[edit]
Non-Stationary Predictions May Be More Informative: Exploring Pseudo-Labels with a Two-Phase Pattern of Training Dynamics
Proceedings of the 42nd International Conference on Machine Learning, PMLR 267:48662-48678, 2025.
Abstract
Pseudo-labeling is a widely used strategy in semi-supervised learning. Existing methods typically select predicted labels with high confidence scores and high training stationarity, as pseudo-labels to augment training sets. In contrast, this paper explores the pseudo-labeling potential of predicted labels that do not exhibit these characteristics.
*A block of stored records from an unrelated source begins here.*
(** One message cached at 1000, its status written at 2000, a read at 2001
    of a sheet that now holds another row. *)
Lemma read_after_status_update_witness :
  let w := (getScheduledMessages
              (sheetEnv 1000 [] [] [[js "2025-01-01"]]) initialWorld).2 in
  let e' := sheetEnv 2001 [] [] [[js "2025-02-02"]] in
  let w1 := (updateMessageStatus (sheetEnv 2000 [] [] []) 2 (js "Enviado") w).2 in
  let fresh := imap parseScheduledMessage [[js "2025-02-02"]] in
  (getScheduledMessages e' w1).1 = fresh
  ∧ scheduledMessagesCache (sheetService (getScheduledMessages e' w1).2)
    = Some fresh
  ∧ lastScheduledMessagesFetch (sheetService (getScheduledMessages e' w1).2)
    = 2001%Z.
Proof.
  exact (read_after_status_update (sheetEnv 2000 [] [] [])
           (sheetEnv 2001 [] [] [[js "2025-02-02"]]) 2 (js "Enviado")
           (getScheduledMessages
              (sheetEnv 1000 [] [] [[js "2025-01-01"]]) initialWorld).2
           tt (Some [[js "2025-02-02"]]) eq_refl eq_refl).
Defined.

Lemma js_inj s t : js s = js t → s = t.
Proof.
  unfold js. intros Heq.
  rewrite <- (string_of_list_ascii_of_string s),
    <- (string_of_list_ascii_of_string t).
  f_equal. revert Heq.
  generalize (list_ascii_of_string s) (list_ascii_of_string t).
  induction l as [|a l IH]; intros [|b l']; simpl; try done.
  intros [= Hab Hl]. f_equal; [|by apply IH].
  by rewrite <- (ascii_N_embedding a), <- (ascii_N_embedding b), Hab.
Qed.

Lemma N_to_uint_nonnil n : N.to_uint n ≠ Nil.
Proof. destruct n; simpl; [done|]. apply DecimalPos.Unsigned.to_uint_nonnil. Qed.

Lemma numberToString_inj a b : numberToString a = numberToString b → a = b.
Proof.
  unfold numberToString. intros Heq%js_inj.
  apply DecimalN.Unsigned.to_uint_inj.
  pose proof (NilZero.usu _ (N_to_uint_nonnil a)) as Ha.
  pose proof (NilZero.usu _ (N_to_uint_nonnil b)) as Hb.
  rewrite Heq in Ha. rewrite Ha in Hb. by injection Hb.
Qed.

(** X12.  [updateMessageStatus] writes different rows to different cells:
    the cell reference built from the row number determines the row. *)
Theorem statusCell_inj (a b : N) : statusCell a = statusCell b ↔ a = b.
Proof.
  split; [|by intros ->]. unfold statusCell.
  intros Heq%app_inv_head. by apply numberToString_inj.
Qed.

Lemma getScheduledMessages_refresh e w values :
  isFresh ScheduledMessages e (sheetService w) = false →
  values_get e scheduledRange = Resolved values →
  (getScheduledMessages e w).1 = imap parseScheduledMessage (default [] values).
Proof.
  unfold isFresh. run. simpl. intros Hf Hv.
  destruct (scheduledMessagesCache (sheetService w)); simpl in *;
    rewrite ?Hf, Hv; done.
Qed.

(** X13.  The messages a fetch returns are the rows of the range, one for
    one and in order; the message at position [i] carries the row number
    [i + 2] (the range starts at row 2 of the sheet) and the status of that
    row's sixth cell; and two messages at different positions have
    different status cells. *)
Theorem scheduled_messages_row_index (e : Env) (w : World) values :
  isFresh ScheduledMessages e (sheetService w) = false →
  values_get e scheduledRange = Resolved values →
  let rows := default [] values in
  let messages := (getScheduledMessages e w).1 in
  length messages = length rows
  ∧ (∀ i m, messages !! i = Some m →
       rowIndex m = N.of_nat i + 2
       ∧ ∃ row, rows !! i = Some row ∧ estado m = cell row 5)
  ∧ (∀ i j m m', messages !! i = Some m → messages !! j = Some m' →
       statusCell (rowIndex m) = statusCell (rowIndex m') → i = j).
Proof.
  intros Hf Hv rows messages. subst messages.
  rewrite (getScheduledMessages_refresh e w values Hf Hv). fold rows.
  assert (∀ i m, imap parseScheduledMessage rows !! i = Some m →
            rowIndex m = N.of_nat i + 2
            ∧ ∃ row, rows !! i = Some row ∧ estado m = cell row 5) as Hidx.
  { intros i m (row & Hrow & ->)%list_lookup_imap_Some.
    split; [done|]. by exists row. }
  split_and!; [apply length_imap|done|].
  intros i j m m' [Hi _]%Hidx [Hj _]%Hidx Hc.
  unfold statusCell in Hc. apply app_inv_head, numberToString_inj in Hc. lia.
Qed.

(** A sheet of two scheduled messages, fetched by a new service. *)
Lemma scheduled_messages_row_index_witness :
  let e := sheetEnv 1000 [] [] [[js "2025-01-01"]; [js "2025-01-02"]] in
  let rows := [[js "2025-01-01"]; [js "2025-01-02"]] in
  let messages := (getScheduledMessages e initialWorld).1 in
  length messages = length rows
  ∧ (∀ i m, messages !! i = Some m →
       rowIndex m = N.of_nat i + 2
       ∧ ∃ row, rows !! i = Some row ∧ estado m = cell row 5)
  ∧ (∀ i j m m', messages !! i = Some m → messages !! j = Some m' →
       statusCell (rowIndex m) = statusCell (rowIndex m') → i = j).
Proof.
  exact (scheduled_messages_row_index
           (sheetEnv 1000 [] [] [[js "2025-01-01"]; [js "2025-01-02"]])
           initialWorld (Some [[js "2025-01-01"]; [js "2025-01-02"]])
           eq_refl eq_refl).
Defined.

(** ** The settings, further *)

Lemma coerce_idem v : coerce (coerce v) = coerce v.
Proof.
  unfold coerce at 2. destruct (isNaN v) eqn:Hv.
  - unfold coerce. by rewrite Hv.
  - unfold coerce, isNaN in *. simpl. by destruct (toNumber v).
Qed.

Lemma coerceSettings_idem (o : Obj) :
  coerceSettings (coerceSettings o) = coerceSettings o.
Proof.
  rewrite !coerceSettings_fmap. apply map_eq. intros key.
  rewrite !lookup_fmap. destruct (o !! key); simpl; [|done].
  by rewrite coerce_idem.
Qed.

(** X14.  Loading the settings again changes nothing: when the object of
    the first [loadSettings] is the one the prompts cache holds and the
    cache is still fresh, a second [loadSettings] makes no call and leaves
    the whole world, the coerced object included, as it is. *)
Theorem loadSettings_twice (e e' : Env) (w : World) :
  let w1 := (loadSettings e w).2 in
  promptsCache (sheetService w1) = settings (groqService w1) →
  isFresh Prompts e' (sheetService w1) = true →
  (loadSettings e' w1).2 = w1.
Proof.
  intros w1 Halias Hfresh.
  destruct (getPrompts_hit e' w1 Hfresh) as (l & Hl & Hhit).
  rewrite loadSettings_unfold, Hhit. cbn [fst snd].
  subst w1. rewrite loadSettings_unfold in *. cbv zeta in *.
  cbn [snd sheetService groqService settings heap calls] in *.
  assert (l = (getPrompts e w).1) as -> by congruence.
  clear Hhit Hl Halias Hfresh. f_equal.
  set (h := heap (getPrompts e w).2). set (l := (getPrompts e w).1).
  destruct (h !! l) as [o|] eqn:Ho.
  - rewrite list_lookup_insert_eq by (by eapply lookup_lt_Some). simpl.
    rewrite coerceSettings_idem. apply list_insert_insert_eq.
  - assert (length h ≤ l)%nat as Hge by (by apply lookup_ge_None).
    by rewrite !(list_insert_ge h l) by done.
Qed.

(** The settings loaded at 1000 and again at 2000. *)
Lemma loadSettings_twice_witness :
  let w1 := (loadSettings (sheetEnv 1000 flowRows promptRows []) initialWorld).2 in
  (loadSettings (sheetEnv 2000 [] [] []) w1).2 = w1.
Proof.
  exact (loadSettings_twice (sheetEnv 1000 flowRows promptRows [])
           (sheetEnv 2000 [] [] []) initialWorld eq_refl eq_refl).
Defined.

(** X15.  [loadSettings] keeps the keys of the object [getPrompts] returned
    and leaves no numeric text behind: afterwards a value that is a string
    is one the conversion to a number rejects, unchanged from before, and a
    value that is a number is not [NaN] unless it was [NaN] already. *)
Theorem loaded_settings_are_coerced (e : Env) (w : World) :
  let l := (getPrompts e w).1 in
  let w1 := (getPrompts e w).2 in
  let w2 := (loadSettings e w).2 in
  ∀ raw, heap w1 !! l = Some raw →
    ∃ loaded, heap w2 !! l = Some loaded
      ∧ dom loaded = dom raw
      ∧ ∀ key v, loaded !! key = Some v →
          match v with
          | VStr s => stringToNumber s = NaN ∧ raw !! key = Some (VStr s)
          | VNum n => n ≠ NaN ∨ raw !! key = Some (VNum NaN)
          end.
Proof.
  intros l w1 w2 raw Hraw. subst w2. rewrite loadSettings_unfold. fold l w1.
  cbn [snd heap]. rewrite Hraw. simpl.
  exists (coerceSettings raw). split_and!.
  - apply list_lookup_insert_eq. by eapply lookup_lt_Some.
  - rewrite coerceSettings_fmap. apply dom_fmap_L.
  - intros key v. rewrite coerceSettings_fmap, lookup_fmap.
    destruct (raw !! key) as [v0|]; simpl; [|done]. intros [= <-].
    unfold coerce, isNaN. destruct v0 as [s|n]; simpl.
    + destruct (stringToNumber s) eqn:Hs; simpl; [done|by left..].
    + destruct n; simpl; [by right|by left..].
Qed.

(** The prompts of the example, loaded by a new process. *)
Lemma loaded_settings_are_coerced_witness :
  let e := sheetEnv 1000 flowRows promptRows [] in
  let l := (getPrompts e initialWorld).1 in
  let w2 := (loadSettings e initialWorld).2 in
  let raw := parsePrompts promptRows in
  ∃ loaded, heap w2 !! l = Some loaded
    ∧ dom loaded = dom raw
    ∧ ∀ key v, loaded !! key = Some v →
        match v with
        | VStr s => stringToNumber s = NaN ∧ raw !! key = Some (VStr s)
        | VNum n => n ≠ NaN ∨ raw !! key = Some (VNum NaN)
        end.
Proof.
  exact (loaded_settings_are_coerced (sheetEnv 1000 flowRows promptRows [])
           initialWorld (parsePrompts promptRows) eq_refl).
Defined.

(** ** The AI path, further *)

(** The outcomes of the calls to the chat history, case by case. *)
Ltac chat_calls :=
  match goal with
  | |- context [match ?phoneNumber with Some _ => _ | None => _ end] =>
      destruct phoneNumber as [[|?c ?p]|]; simpl;
      repeat match goal with
      | |- context [match getContextForAI ?e ?p with _ => _ end] =>
          destruct (getContextForAI e p) eqn:?; simpl
      | |- context [match saveMessage ?e ?p ?r ?c with _ => _ end] =>
          destruct (saveMessage e p r c) eqn:?; simpl
      end
  end.

(** After the settings are there, [getResponse] only talks to the chat
    history. *)
Lemma getResponse_frame e userInput phoneNumber w :
  let w0 := withSettings e w in
  let w' := (getResponse e userInput phoneNumber w).2 in
  sheetService w' = sheetService w0
  ∧ groqService w' = groqService w0
  ∧ heap w' = heap w0
  ∧ ∃ made, calls w' = calls w0 ++ made
            ∧ made `prefix_of` chatProtocol userInput phoneNumber.
Proof.
  unfold withSettings, getResponse, mbind, M_bind, mret, M_ret, this_groq,
    load, call.
  destruct (settings (groqService w)).
  - cbv beta iota. chat_calls; (split_and!; [done..|]);
      first [ exists []; split; [by rewrite app_nil_r|by eexists]
            | eexists [_]; split; [done|by eexists]
            | eexists [_; _]; split; [by rewrite <- ?app_assoc|by eexists]
            | eexists [_; _; _]; split; [by rewrite <- ?app_assoc|by eexists] ].
  - rewrite loadSettings_unfold. cbv zeta beta iota.
    cbn [snd heap calls sheetService groqService settings].
    chat_calls; (split_and!; [done..|]);
      first [ exists []; split; [by rewrite app_nil_r|by eexists]
            | eexists [_]; split; [done|by eexists]
            | eexists [_; _]; split; [by rewrite <- ?app_assoc|by eexists]
            | eexists [_; _; _]; split; [by rewrite <- ?app_assoc|by eexists] ].
Qed.

Lemma chatProtocol_no_sheets userInput phoneNumber made :
  made `prefix_of` chatProtocol userInput phoneNumber →
  forallb (λ c, negb (isSheetsCall c)) made = true.
Proof.
  intros [k Hk]. apply forallb_forall. intros c Hc.
  assert (In c (chatProtocol userInput phoneNumber)) as Hin.
  { rewrite Hk. apply in_or_app. by left. }
  destruct phoneNumber as [[|a p]|]; simpl in Hin; try done.
  destruct Hin as [<-|[<-|[<-|[]]]]; done.
Qed.
(** * PixelMix trainer (pixelmix_t2_wobest.py): a shallow embedding

    The development follows the layout of the Python source:
    - [Tensor]: the torch operations the trainer itself applies to its
      tensors ([unsqueeze], [repeat], [where] with broadcasting, [max] and
      [argmax] along the class dimension, [squeeze], tuple unpacking);
    - the pseudo-label policies and the hybrid image of the "Ours" block;
    - the trainer state, a state-and-exception monad, and the methods
      [poly_lr_scheduler], [validate], [save_checkpoint], [load_checkpoint],
      [train_one_epoch] and [train];
    - the properties of the specification, one theorem per claim.

    Python floats are modelled by their exact rational values ([Q]); a
    comparison of a [float32] tensor with a Python float first rounds the
    float ([Float32]), and [**] raises, or returns a complex number, where
    Python does.  The external collaborators (the segmentation model,
    softmax, cross entropy, the perturbation functions, the optimizer and
    the evaluator) are fields of one record of externals. *)

From Stdlib Require Import QArith Qround ZArith List Bool Lia.
From stdpp Require Import gmap strings.

Local Open Scope Z_scope.

(** ** Python exceptions and results *)

Inductive exn : Type :=
| TypeError | ValueError | RuntimeError | IndexError
| AttributeError | UnboundLocalError | ZeroDivisionError | NotImplementedError
| OverflowError.


Inductive result (A : Type) : Type :=
| Ok (a : A)
| Raise (e : exn).
Arguments Ok {A} a.
Arguments Raise {A} e.

#[global] Instance result_ret : MRet result := fun _ a => Ok a.
#[global] Instance result_bind : MBind result := fun _ _ f m =>
  match m with Ok a => f a | Raise e => Raise e end.
#[global] Instance result_fmap : FMap result := fun _ _ f m =>
  match m with Ok a => Ok (f a) | Raise e => Raise e end.

(** ** Floats as rationals

    [a > b] on floats.  The comparison never meets NaN in this model. *)
Definition Qgtb (a b : Q) : bool := negb (Qle_bool a b).

(** The conversion of a Python float to the [float32] of a tensor it is
    compared with: a rounding, which keeps the order. *)
Record Float32 : Type := {
  to_float32 : Q -> Q;
  to_float32_le : forall a b : Q, (a <= b)%Q -> (to_float32 a <= to_float32 b)%Q
}.

(** The conversion that rounds nothing. *)
Definition exact_float32 : Float32 :=
  {| to_float32 := fun q => q; to_float32_le := fun a b H => H |}.

(** Rounding to the nearest multiple of [2^-24], the [float32] numbers
    between 1/2 and 1. *)
Definition nearest_2_24 (q : Q) : Q :=
  (inject_Z (Qfloor (q * 16777216 + (1 # 2))) / 16777216)%Q.

(** Single precision between 1/2 and 1. *)
Definition near_one_float32 : Float32.
Proof.
  refine {| to_float32 := nearest_2_24 |}.
  intros a b Hab. unfold nearest_2_24, Qdiv.
  apply Qmult_le_compat_r; [|discriminate].
  rewrite <- Zle_Qle. apply Qfloor_resp_le.
  apply Qplus_le_l. apply Qmult_le_compat_r; [exact Hab | discriminate].
Defined.

(** A Python number: a float or, from a negative float raised to a
    fractional power, a complex number. *)
Inductive pynum : Type :=
| PyFloat (v : Q)
| PyComplex (re im : Q).

(** [a * x] for a float [a]. *)
Definition scale (a : Q) (x : pynum) : pynum :=
  match x with
  | PyFloat v => PyFloat (a * v)
  | PyComplex re im => PyComplex (a * re) (a * im)
  end.

(** [power != floor(power)] is false. *)
Definition is_integer (q : Q) : bool := Qeq_bool q (inject_Z (Qfloor q)).

(** ** Tensors

    A tensor is a shape and an element function on index lists; only the
    elements at in-range indices are meaningful. *)
Module Tensor.

Record tensor (A : Type) : Type := mk { shape : list nat; elt : list nat -> A }.
Arguments mk {A} shape elt.
Arguments shape {A} t.
Arguments elt {A} t i.

(** [i] is a valid index of a tensor of shape [s]. *)
Definition in_range (s i : list nat) : Prop := Forall2 lt i s.

Definition tmap {A B} (f : A -> B) (t : tensor A) : tensor B :=
  mk (shape t) (fun i => f (elt t i)).

Definition full {A} (s : list nat) (a : A) : tensor A := mk s (fun _ => a).

(** [t[k]]: selection along the first dimension. *)
Definition select0 {A} (t : tensor A) (k : nat) : tensor A :=
  mk (tail (shape t)) (fun i => elt t (k :: i)).

(** [a, b = t]: Python tuple unpacking of a tensor iterates over its first
    dimension. *)
Definition unpack2 {A} (t : tensor A) : result (tensor A * tensor A) :=
  match shape t with
  | [] => Raise TypeError
  | 2%nat :: _ => Ok (select0 t 0, select0 t 1)
  | _ => Raise ValueError
  end.

(** [t.unsqueeze(0)] *)
Definition unsqueeze0 {A} (t : tensor A) : tensor A :=
  mk (1%nat :: shape t) (fun i => elt t (tail i)).

(** [t.unsqueeze(dim=1)] *)
Definition unsqueeze1 {A} (t : tensor A) : result (tensor A) :=
  match shape t with
  | [] => Raise IndexError
  | d0 :: rest =>
      Ok (mk (d0 :: 1%nat :: rest)
            (fun i => match i with
                      | i0 :: _ :: r => elt t (i0 :: r)
                      | _ => elt t i
                      end))
  end.

(** [t.squeeze(dim=1)]: drops dimension 1 when its size is 1. *)
Definition squeeze1 {A} (t : tensor A) : result (tensor A) :=
  match shape t with
  | d0 :: 1%nat :: rest =>
      Ok (mk (d0 :: rest)
            (fun i => match i with
                      | i0 :: r => elt t (i0 :: 0%nat :: r)
                      | [] => elt t []
                      end))
  | _ :: _ :: _ => Ok t
  | _ => Raise IndexError
  end.

(** [t.repeat(reps)]: the shape is padded on the left with ones up to the
    number of repeat counts, each dimension is tiled. *)
Definition repeat {A} (reps : list nat) (t : tensor A) : result (tensor A) :=
  let n := length (shape t) in
  let m := length reps in
  if (m <? n)%nat then Raise RuntimeError
  else
    let padded := replicate (m - n) 1%nat ++ shape t in
    Ok (mk (zip_with Nat.mul reps padded)
          (fun i => elt t (drop (m - n) (zip_with Nat.modulo i padded)))).

(** Broadcasting of two shapes, aligned on the last dimension. *)
Fixpoint broadcast_rev (a b : list nat) : option (list nat) :=
  match a, b with
  | [], _ => Some b
  | _, [] => Some a
  | x :: a', y :: b' =>
      match broadcast_rev a' b' with
      | None => None
      | Some r =>
          if (x =? y)%nat then Some (x :: r)
          else if (x =? 1)%nat then Some (y :: r)
          else if (y =? 1)%nat then Some (x :: r)
          else None
      end
  end.

Definition broadcast (a b : list nat) : option (list nat) :=
  @rev nat <$> broadcast_rev (rev a) (rev b).

(** The index of an operand of shape [s] that a result index [i] reads. *)
Definition proj (s i : list nat) : list nat :=
  zip_with (fun d k => if (d =? 1)%nat then 0%nat else k)
           s (drop (length i - length s) i).

(** [torch.where(c, x, y)] *)
Definition where_ {A} (c : tensor bool) (x y : tensor A) : result (tensor A) :=
  match broadcast (shape c) (shape x) with
  | None => Raise RuntimeError
  | Some s1 =>
      match broadcast s1 (shape y) with
      | None => Raise RuntimeError
      | Some s =>
          Ok (mk s (fun i =>
                      if elt c (proj (shape c) i)
                      then elt x (proj (shape x) i)
                      else elt y (proj (shape y) i)))
      end
  end.

(** [a | b] on boolean tensors. *)
Definition or_ (a b : tensor bool) : result (tensor bool) :=
  match broadcast (shape a) (shape b) with
  | None => Raise RuntimeError
  | Some s =>
      Ok (mk s (fun i => elt a (proj (shape a) i) || elt b (proj (shape b) i)))
  end.

(** Scan of the entries [f 0 .. f n] for the maximum and the first index
    that reaches it. *)
Fixpoint scan_max (f : nat -> Q) (n : nat) : Q * nat :=
  match n with
  | O => (f O, O)
  | S m =>
      let '(v, k) := scan_max f m in
      if Qgtb (f (S m)) v then (f (S m), S m) else (v, k)
  end.

(** [torch.max(t, dim=1)]: values and indices. *)
Definition max_dim1 (t : tensor Q) : result (tensor Q * tensor Z) :=
  match shape t with
  | d0 :: S k :: rest =>
      let line i j :=
        match i with
        | i0 :: r => elt t (i0 :: j :: r)
        | [] => elt t []
        end in
      Ok (mk (d0 :: rest) (fun i => fst (scan_max (line i) k)),
          mk (d0 :: rest) (fun i => Z.of_nat (snd (scan_max (line i) k))))
  | _ => Raise IndexError
  end.

(** [torch.argmax(t, dim=1)] *)
Definition argmax_dim1 (t : tensor Q) : result (tensor Z) :=
  snd <$> max_dim1 t.

(** [(a + b) / 2] elementwise on tensors of probabilities. *)
Definition mean2 (a b : tensor Q) : result (tensor Q) :=
  match broadcast (shape a) (shape b) with
  | None => Raise RuntimeError
  | Some s =>
      Ok (mk s (fun i => ((elt a (proj (shape a) i) + elt b (proj (shape b) i)) / 2)%Q))
  end.

End Tensor.
Import Tensor.

(** ** Data of the trainer *)

(** A batch of a data loader: [(image, label, id)]. *)
Record Batch : Type := { image : tensor Q; label : tensor Z; id : string }.

(** What the model returns: one prediction map or a [(main, auxiliary)]
    tuple. *)
Inductive Pred : Type :=
| PSingle (p : tensor Q)
| PTuple (p1 p2 : tensor Q).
We discover a new type of predicted labels suitable for pseudo-labeling, termed two-phase labels, which exhibit a two-phase pattern during training: they are initially predicted as one category in early training stages and switch to another category in subsequent epochs. Case studies show the two-phase labels are informative for decision boundaries. To effectively identify the two-phase labels, we design a 2-phasic metric that mathematically characterizes their spatial and temporal patterns. Furthermore, we propose a loss function tailored for two-phase pseudo-labeling learning, allowing models not only to learn correct correlations but also to eliminate false ones. Extensive experiments on eight datasets show that our proposed 2-phasic metric acts as a powerful booster for existing pseudo-labeling methods by additionally incorporating the two-phase labels, achieving an average classification accuracy gain of 1.73% on image datasets and 1.92% on graph datasets.